Fue hija de Matthäus Merian, “el viejo” grabador y editor de gran reputación que murió cuando ella tenía apenas tres años. Su padrastro Jakob Marell, de la escuela bodegonista de Utrecht, la inició en el dibujo, la pintura y el grabado. Desarrolló tempranamente su talento y siendo casi una niña, a los 13 años, ya pintaba con destreza y por encargo sus primeras imágenes florales.
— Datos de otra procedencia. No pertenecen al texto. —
Lemma insert_members_ok ms acc r :
  Forall (fun m => 0 <= m.2) ms ->
  insert_members ms acc = Ok r <->
  Forall member_ok ms /\ NoDup ms.*1 /\ (forall id, id ∈ ms.*1 -> acc !! id = None) /\
  r = list_to_map ms ∪ acc.
Proof.
  intros Hnn. revert acc; induction ms as [|[id c] ms IH]; intros acc; simpl.
  { rewrite (left_id_L ∅ (∪)). split; [|naive_solver].
    intros [= ->]. split_and!; [done|constructor|set_solver|done]. }
  inversion_clear Hnn as [|?? Hc Hrest]. specialize (IH Hrest). simpl in Hc.
  rewrite NoDup_cons, Forall_cons. unfold member_ok at 1. simpl.
  case_bool_decide as Hid; [naive_solver|].
  unfold Competence.try_new. destruct (Z.eqb_spec c 0), (Z.ltb_spec Competence.SCALE c); simpl;
    [naive_solver lia..|].
  destruct (acc !! id) eqn:Hacc.
  { split; [done|]. intros (_ & _ & Hnone & _).
    specialize (Hnone id ltac:(set_solver)). congruence. }
  rewrite IH. clear IH. split.
  - intros (Hok & Hnd & Hnone & ->). split_and!; try done; try lia.
    + intros Hin. specialize (Hnone id Hin). by rewrite lookup_insert_eq in Hnone.
    + intros id' [->|Hin]%elem_of_cons; [done|].
      specialize (Hnone id' Hin). apply lookup_insert_None in Hnone. by destruct Hnone.
    + rewrite <- insert_union_l, insert_union_r; [done|].
      apply not_elem_of_list_to_map_1. intros Hin.
      specialize (Hnone id Hin). by rewrite lookup_insert_eq in Hnone.
  - intros ((_ & Hok) & (Hnin & Hnd) & Hnone & ->). split_and!; try done.
    + intros id' Hin. apply lookup_insert_None. split; [apply Hnone; set_solver|].
      intros ->. done.
    + rewrite <- insert_union_l, insert_union_r; [done|]. by apply not_elem_of_list_to_map_1.
Qed.
End insert_members.

(** Every pair of members a manifest lists respects the cap. *)
Definition capped (ratio : Z) (ms : list (str * Z)) : Prop :=
  forall m1 m2, m1 ∈ ms -> m2 ∈ ms -> m1.2 <= ratio * m2.2.

Section with_settings.
Lemma list_to_map_capped ms ratio :
  NoDup ms.*1 ->
  (forall a b x y, (list_to_map ms : gmap str Z) !! a = Some x ->
     (list_to_map ms : gmap str Z) !! b = Some y -> x <= ratio * y) <-> capped ratio ms.
Proof.
  intros Hnd. split.
  - intros H [a x] [b y] Ha Hb. apply (H a b x y); by apply elem_of_list_to_map_1.
  - intros H a b x y Ha%elem_of_list_to_map_2 Hb%elem_of_list_to_map_2.
    apply (H (a, x) (b, y) Ha Hb).
Qed.

Lemma list_to_map_scale ms id c :
  Forall member_ok ms -> (list_to_map ms : gmap str Z) !! id = Some c ->
  1 <= c <= Competence.SCALE.
Proof.
  intros Hok Hid%elem_of_list_to_map_2. rewrite Forall_forall in Hok.
  by apply (Hok _ Hid).
Qed.

(** The exact policy a lawful member list builds. *)
Definition policy_of (ms : list (str * Z)) (bps ratio : Z) : Policy :=
  {| competences := list_to_map ms; byzantine_bps := bps; max_competence_ratio := ratio;
     total_competence := sum_competence (list_to_map ms) |}.

Lemma with_settings_spec ms bps ratio p :
  Forall (fun m => 0 <= m.2) ms ->
  with_settings ms bps ratio = Ok p <->
  bps < 10000 /\ 1 <= ratio /\ ms <> [] /\ Forall member_ok ms /\ NoDup ms.*1 /\
  capped ratio ms /\ p = policy_of ms bps ratio.
Proof.
  intros Hnn. unfold with_settings.
  destruct (Z.leb_spec 10000 bps); [naive_solver lia|].
  destruct (Z.ltb_spec ratio 1); [naive_solver lia|].
  rewrite result_bind_ok.
  assert (Hcap : Forall member_ok ms -> NoDup ms.*1 -> ms <> [] ->
    ratio * (extremes (list_to_map ms)).2 <? (extremes (list_to_map ms)).1 = false
    <-> capped ratio ms).
  { intros Hok Hnd Hne. rewrite ratio_cap_spec, list_to_map_capped; try done.
    - intros He. apply Hne. destruct ms as [|[id c] ms]; [done|].
      simpl in He. by apply insert_non_empty in He.
    - intros id c Hc%list_to_map_scale; [|done]. unfold Competence.SCALE in Hc. width; lia. }
  split.
  - intros (m & Hm%insert_members_ok & Hp); [|done].
    destruct Hm as (Hok & Hnd & _ & ->). rewrite (right_id_L ∅ (∪)) in Hp.
    assert (Hne : ms <> []) by (intros ->; simpl in Hp; by case_bool_decide).
    specialize (Hcap Hok Hnd Hne).
    case_bool_decide; [done|]. destruct (extremes _) as [hi lo]. simpl in Hcap.
    destruct (ratio * lo <? hi); [done|]. simplify_eq. by rewrite <- Hcap.
  - intros (_ & _ & Hne & Hok & Hnd & Hc%Hcap & ->); try done.
    exists (list_to_map ms). split.
    + apply insert_members_ok; [done|]. rewrite (right_id_L ∅ (∪)).
      split_and!; [done..|intros; apply lookup_empty|done].
    + case_bool_decide as He.
      { destruct ms as [|[id c] ms]; [done|]. simpl in He. by apply insert_non_empty in He. }
      destruct (extremes _) as [hi lo]. simpl in Hc. by rewrite Hc.
Qed.

Lemma with_settings_wf ms bps ratio p :
  Forall (fun m => 0 <= m.2) ms -> with_settings ms bps ratio = Ok p -> policy_wf p.
Proof.
  intros Hnn (Hb & Hr & Hne & Hok & Hnd & Hcap & ->)%with_settings_spec; [|done].
  constructor; simpl; try done.
  - destruct ms as [|[id c] ms]; [done|]. simpl. apply insert_non_empty.
  - apply not_elem_of_list_to_map_1. intros ([id c] & Hid & Hin)%list_elem_of_fmap.
    rewrite Forall_forall in Hok. destruct (Hok _ Hin). simpl in *. congruence.
  - intros id c. by apply list_to_map_scale.
  - by apply list_to_map_capped.
Qed.
End with_settings.

(** * Thresholds *)

(** The set of members a policy names, and the weight of a set of signers. *)
Definition members (p : Policy) : gset str := dom (competences p).
Definition weight (p : Policy) (X : gset str) : Z := set_sum (worth p) X.
(** A fleet small enough that the u64 product of the fault budget cannot wrap. *)
Definition fits (p : Policy) : Prop := policy_size p <= 2 ^ 50.
(* ===== verification/Contracts.v ===== *)
(** The contracts (src/src/domain/contracts/mod.rs): what a node says, and about
    exactly which claim.  Accessors are the record projections. *)
From S2P Require Import Prelude Time.

Definition CONSULTATION_CUTOFF_SECONDS : Z := 300.
Definition ENDORSEMENT_TARGET_SECONDS : Z := 600.
Definition PHASE_SETTLE_SECONDS : Z := 2.
Definition BINDING_STAGE_OPENS_SECONDS : Z :=
  CONSULTATION_CUTOFF_SECONDS + 2 * MAX_CLOCK_SKEW_SECONDS + PHASE_SETTLE_SECONDS.
Definition DEFAULT_VALIDITY_SECONDS : Z := 1800.

(** The two compile-time assertions of the crate. *)
Example binding_stage_before_target :
  BINDING_STAGE_OPENS_SECONDS + 60 <= ENDORSEMENT_TARGET_SECONDS.
Proof. vm_compute. discriminate. Qed.
Example skew_below_window :
  MAX_CLOCK_SKEW_SECONDS * 10 <= CONSULTATION_CUTOFF_SECONDS.
Proof. vm_compute. discriminate. Qed.

Inductive SubjectError := BlankIdentifier.

Module Subject.
Record t := mk {
  mission : str;
  event : str;
  revision : Z;
  content_hash : bytes;
  started_at : Timestamp.t;
}.
#[global] Instance t_eq_dec : EqDecision t.
Proof. solve_decision. Defined.

Definition new (mission event : str) (revision : Z) (content_hash : bytes)
    (started_at : Timestamp.t) : result SubjectError t :=
  if bool_decide (mission = []) || bool_decide (event = []) then Err BlankIdentifier
  else Ok (mk mission event revision content_hash started_at).

Definition consultation_cutoff (s : t) : Timestamp.t :=
  Timestamp.plus_secs (started_at s) CONSULTATION_CUTOFF_SECONDS.
Definition endorsement_target (s : t) : Timestamp.t :=
  Timestamp.plus_secs (started_at s) ENDORSEMENT_TARGET_SECONDS.
Definition default_expiry (s : t) : Timestamp.t :=
  Timestamp.plus_secs (started_at s) DEFAULT_VALIDITY_SECONDS.
Definition same_logical_case_and_revision (a b : t) : bool := bool_decide (a = b).

Lemma new_ok m e r h s x :
  new m e r h s = Ok x <-> m <> [] /\ e <> [] /\ x = mk m e r h s.
Proof. unfold new. repeat case_bool_decide; simpl; naive_solver. Qed.
End Subject.

Inductive Verdict := Support | Dispute | InsufficientData.
#[global] Instance Verdict_eq_dec : EqDecision Verdict.
Proof. solve_decision. Defined.
Definition can_support_approval (v : Verdict) : bool :=
  match v with Support => true | _ => false end.

Inductive Stage := Independent | Consultation | BindingSupport.
#[global] Instance Stage_eq_dec : EqDecision Stage.
Proof. solve_decision. Defined.
Definition stage_is_binding (s : Stage) : bool :=
  match s with BindingSupport => true | _ => false end.

Module Opinion.
Record t := new {
  author : str;
  subject : Subject.t;
  stage : Stage;
  verdict : Verdict;
}.
#[global] Instance t_eq_dec : EqDecision t.
Proof. solve_decision. Defined.

Definition is_binding (o : t) : bool := stage_is_binding (stage o).
Definition counts_with (a b : t) : bool :=
  bool_decide (stage a = stage b)
  && Subject.same_logical_case_and_revision (subject a) (subject b).
End Opinion.

(** The wire codes of stages and verdicts, and the way back (src/src/wire/codec.rs
    and src/src/sim/protocol.rs). *)
Definition stage_code (s : Stage) : Z :=
  match s with Independent => 1 | Consultation => 2 | BindingSupport => 3 end.
Definition verdict_code (v : Verdict) : Z :=
  match v with Support => 1 | Dispute => 2 | InsufficientData => 3 end.
Definition stage_of (code : Z) : option Stage :=
  if code =? 1 then Some Independent
  else if code =? 2 then Some Consultation
  else if code =? 3 then Some BindingSupport
  else None.
Definition verdict_of (code : Z) : option Verdict :=
  if code =? 1 then Some Support
  else if code =? 2 then Some Dispute
  else if code =? 3 then Some InsufficientData
  else None.

Section codes.
Lemma stage_of_code s : stage_of (stage_code s) = Some s.
Proof. by destruct s. Qed.
Lemma verdict_of_code v : verdict_of (verdict_code v) = Some v.
Proof. by destruct v. Qed.
Lemma stage_of_some c s : stage_of c = Some s -> c = stage_code s.
Proof.
  unfold stage_of. destruct (Z.eqb_spec c 1), (Z.eqb_spec c 2), (Z.eqb_spec c 3);
    intros; simplify_eq; done.
Qed.
Lemma verdict_of_some c v : verdict_of c = Some v -> c = verdict_code v.
Proof.
  unfold verdict_of. destruct (Z.eqb_spec c 1), (Z.eqb_spec c 2), (Z.eqb_spec c 3);
    intros; simplify_eq; done.
Qed.
Lemma stage_code_inj s1 s2 : stage_code s1 = stage_code s2 -> s1 = s2.
Proof. by destruct s1, s2. Qed.
Lemma verdict_code_inj v1 v2 : verdict_code v1 = verdict_code v2 -> v1 = v2.
Proof. by destruct v1, v2. Qed.
End codes.

(** [counts_with] is an equivalence: utterances partition into tallies that are
    never added together. *)
Section counts_with.
Lemma counts_with_spec a b :
  Opinion.counts_with a b = true <->
  Opinion.stage a = Opinion.stage b /\ Opinion.subject a = Opinion.subject b.
Proof.
  unfold Opinion.counts_with, Subject.same_logical_case_and_revision.
  rewrite andb_true_iff, !bool_decide_eq_true. done.
Qed.
#[global] Instance counts_with_equiv :
  Equivalence (fun a b => Opinion.counts_with a b = true).
Proof.
  split; intros ?; intros; rewrite counts_with_spec in *; naive_solver congruence.
Qed.
End counts_with.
Desde pequeña había sentido una extraña fascinación por los insectos y sus salidas al campo para pintar se convirtieron, también, en jornadas de recolección de bichos. “Empecé —escribió— con los gusanos de seda de Fráncfort, mi ciudad natal. Después me di cuenta de que otras orugas se desarrollaban en bellas mariposas diurnas. Así, recogía todas las orugas que encontraba para observar su transformación”. A diferencia de sus contemporáneos, al pintar las plantas y flores ella incluía los mínimos detalles y rastros de insectos: una larva, una pequeña araña, una mariposa, ilustrando cada estadio de su desarrollo. Los insectos recolectados y aquellos que retrató le ayudaron a comprender la metamorfosis en una época en la que se sostenía su generación espontánea, a partir de la inmundicia y la putrefacción. Fue justamente la publicación, en 1705, de su libro “Metamorfosis de los insectos de Surinam” (Metamorphosis insectorum Surinamensium) la que le permitió ganarse el respeto internacional de ilustres académicos que supieron apreciar los dibujos y acuarelas en los que consignaba el nombre nativo de cada especie y el utilizado por los colonos. Observó y descubrió para Europa a la tarántula y a la zarigüeya (pequeño marsupial amazónico, emparentado con los canguros). Plasmó imágenes de lagartos, iguanas y serpientes, pero lo suyo eran la flora y los insectos. Sus trabajos combinaron la utilidad científica y el valor estético. Su patrón de diseño se impuso entre los científicos que empezaron a incorporar en sus anotaciones y bocetos, ya no solo al sujeto de interés sino también a las especies vinculadas. Esto era más o menos como tener la planta viva en las manos. Al celebrarse el próximo 8 de marzo el Día Internacional de la Mujer vale la pena recordar a esta artista, considerada por los académicos modernos una de las fundadoras de la entomología. Una mujer que se atrevió a seguir sus sueños para entregarle saber a la humanidad.